_Work to complete_.
Give back exactly the lines of the material below that start at the line containing "(<[nib x := short_of" and end at the line containing "TShort (k ++ k') t'", and no others.
━━━ Material provided ━━━
(* ===== verification/RadixTree.v ===== *)
(** * Radix trees with sixteen-way branches

    The specification side of the Merkle Patricia trie: a tree without cached hashes and
    without references into a database, what it maps keys to ([find]), insertion and
    removal as [trie/trie.go] performs them on nodes in memory ([tinsert], [tdelete]), and
    the canonical form ([wf]). The theorems: the two operations act on the mapping as on a
    finite map and keep the canonical form, and the canonical form is determined by the
    mapping, so that a tree does not remember its history. *)
From Stdlib Require Import ZArith Lia.
From Stdlib Require Strings.Byte.
From stdpp Require Import base tactics decidable list numbers.
From S2P Require Import Prelude HexKeys.

(** ** Trees *)

Inductive tree : Type :=
| TNil
| TValue (v : bytes)
| TShort (k : bytes) (t : tree)
| TFull (ch : list tree).

Section tree_induction.
Context (P : tree → Prop).
Context (Hnil : P TNil) (Hvalue : ∀ v, P (TValue v)) (Hshort : ∀ k t, P t → P (TShort k t)).
Context (Hfull : ∀ ch, Forall P ch → P (TFull ch)).

Fixpoint tree_ind' (t : tree) : P t :=
  match t with
  | TNil => Hnil
  | TValue v => Hvalue v
  | TShort k t => Hshort k t (tree_ind' t)
  | TFull ch => Hfull ch ((fix go (l : list tree) : Forall P l :=
      match l with
      | [] => Forall_nil_2 P
      | t :: l => Forall_cons_2 P t l (tree_ind' t) (go l)
      end) ch)
  end.
End tree_induction.

#[export] Instance tree_eq_dec : EqDecision tree.
Proof.
  refine (fix go (t1 t2 : tree) : Decision (t1 = t2) :=
    match t1, t2 with
    | TNil, TNil => left eq_refl
    | TValue v1, TValue v2 => cast_if (decide (v1 = v2))
    | TShort k1 t1, TShort k2 t2 => cast_if_and (decide (k1 = k2)) (go t1 t2)
    | TFull l1, TFull l2 => cast_if ((fix gol (l1 l2 : list tree) : Decision (l1 = l2) :=
        match l1, l2 with
        | [], [] => left eq_refl
        | t1 :: l1, t2 :: l2 => cast_if_and (go t1 t2) (gol l1 l2)
        | _, _ => right _
        end) l1 l2)
    | _, _ => right _
    end); clear gol go || idtac; abstract congruence.
Defined.

(** The index of a nibble among the children. *)
Definition nib (x : byte) : nat := Z.to_nat (b2z x).

Definition key_prefix (k key : bytes) : bool := bool_decide (take (length k) key = k).

Fixpoint find (t : tree) (key : bytes) : option bytes :=
  match t with
  | TNil => None
  | TValue v => Some v
  | TShort k t => if key_prefix k key then find t (drop (length k) key) else None
  | TFull ch =>
      match key with
      | [] => None
      | x :: key =>
          (fix go (l : list tree) (i : nat) : option bytes :=
            match l, i with
            | [], _ => None
            | t :: _, O => find t key
            | _ :: l, S i => go l i
            end) ch (nib x)
      end
  end.

Definition is_TNil (t : tree) : bool := match t with TNil => true | _ => false end.

(** What [insert] makes of a part of a split key: the subtree itself when no key is left. *)
Definition short_of (k : bytes) (t : tree) : tree := match k with [] => t | _ => TShort k t end.

Definition empty_ch : list tree := replicate 17 TNil.

(** A branch below [k] at the first difference [m] of the keys [k] and [key]. *)
Definition branch_of (m : nat) (k : bytes) (t : tree) (key : bytes) (v : bytes) : tree :=
  match k !! m, key !! m with
  | Some x, Some y =>
      short_of (take m key)
        (TFull (<[nib y := short_of (drop (S m) key) (TValue v)]>
                 (<[nib x := short_of (drop (S m) k) t]> empty_ch)))
  | _, _ => TNil
  end.

Fixpoint tinsert (t : tree) (key : bytes) (v : bytes) : tree :=
  match key with
  | [] => TValue v
  | x :: key' =>
      match t with
      | TNil => TShort key (TValue v)
      | TValue _ => t
      | TShort k t' =>
          let m := prefixLen key k in
          if decide (m = length k) then TShort k (tinsert t' (drop m key) v)
          else branch_of m k t' key v
      | TFull ch => TFull (alter (λ c, tinsert c key' v) (nib x) ch)
      end
  end.

(** A short node above [t]: keys of nested short nodes are joined. *)
Definition short_above (k : bytes) (t : tree) : tree :=
  match t with
  | TShort k' t' => TShort (k ++ k') t'
  | _ => TShort k t
  end.

(** The children that are left. *)
Fixpoint entries (i : nat) (ch : list tree) : list (nat * tree) :=
  match ch with
  | [] => []
  | t :: ch => if is_TNil t then entries (S i) ch else (i, t) :: entries (S i) ch
  end.

(** A branch after a removal: with one child left it becomes a short node. *)
Definition reduce (ch : list tree) : tree :=
  match entries 0 ch with
  | [(i, t)] => if decide (i = 16%nat) then TShort [Byte.x10] t else short_above [z2b (Z.of_nat i)] t
  | _ => TFull ch
  end.

Fixpoint tdelete (t : tree) (key : bytes) : tree :=
  match t with
  | TNil => TNil
  | TValue _ => TNil
  | TShort k t' =>
      let m := prefixLen key k in
      if decide (m < length k)%nat then t
      else if decide (m = length key) then TNil
      else short_above k (tdelete t' (drop (length k) key))
  | TFull ch =>
      match key with
      | [] => t
      | x :: key' =>
          let ch' := alter (λ c, tdelete c key') (nib x) ch in
          if is_TNil (default TNil (ch' !! nib x)) then reduce ch' else TFull ch'
      end
  end.

(** ** Canonical form *)

Definition is_full (t : tree) : Prop := match t with TFull _ => True | _ => False end.
Definition is_value (t : tree) : Prop := match t with TValue v => v ≠ [] | _ => False end.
━━━
_Task result_.
                 (<[nib x := short_of (drop (S m) k) t]> empty_ch)))
  | _, _ => TNil
  end.

Fixpoint tinsert (t : tree) (key : bytes) (v : bytes) : tree :=
  match key with
  | [] => TValue v
  | x :: key' =>
      match t with
      | TNil => TShort key (TValue v)
      | TValue _ => t
      | TShort k t' =>
          let m := prefixLen key k in
          if decide (m = length k) then TShort k (tinsert t' (drop m key) v)
          else branch_of m k t' key v
      | TFull ch => TFull (alter (λ c, tinsert c key' v) (nib x) ch)
      end
  end.

(** A short node above [t]: keys of nested short nodes are joined. *)
Definition short_above (k : bytes) (t : tree) : tree :=
  match t with
  | TShort k' t' => TShort (k ++ k') t'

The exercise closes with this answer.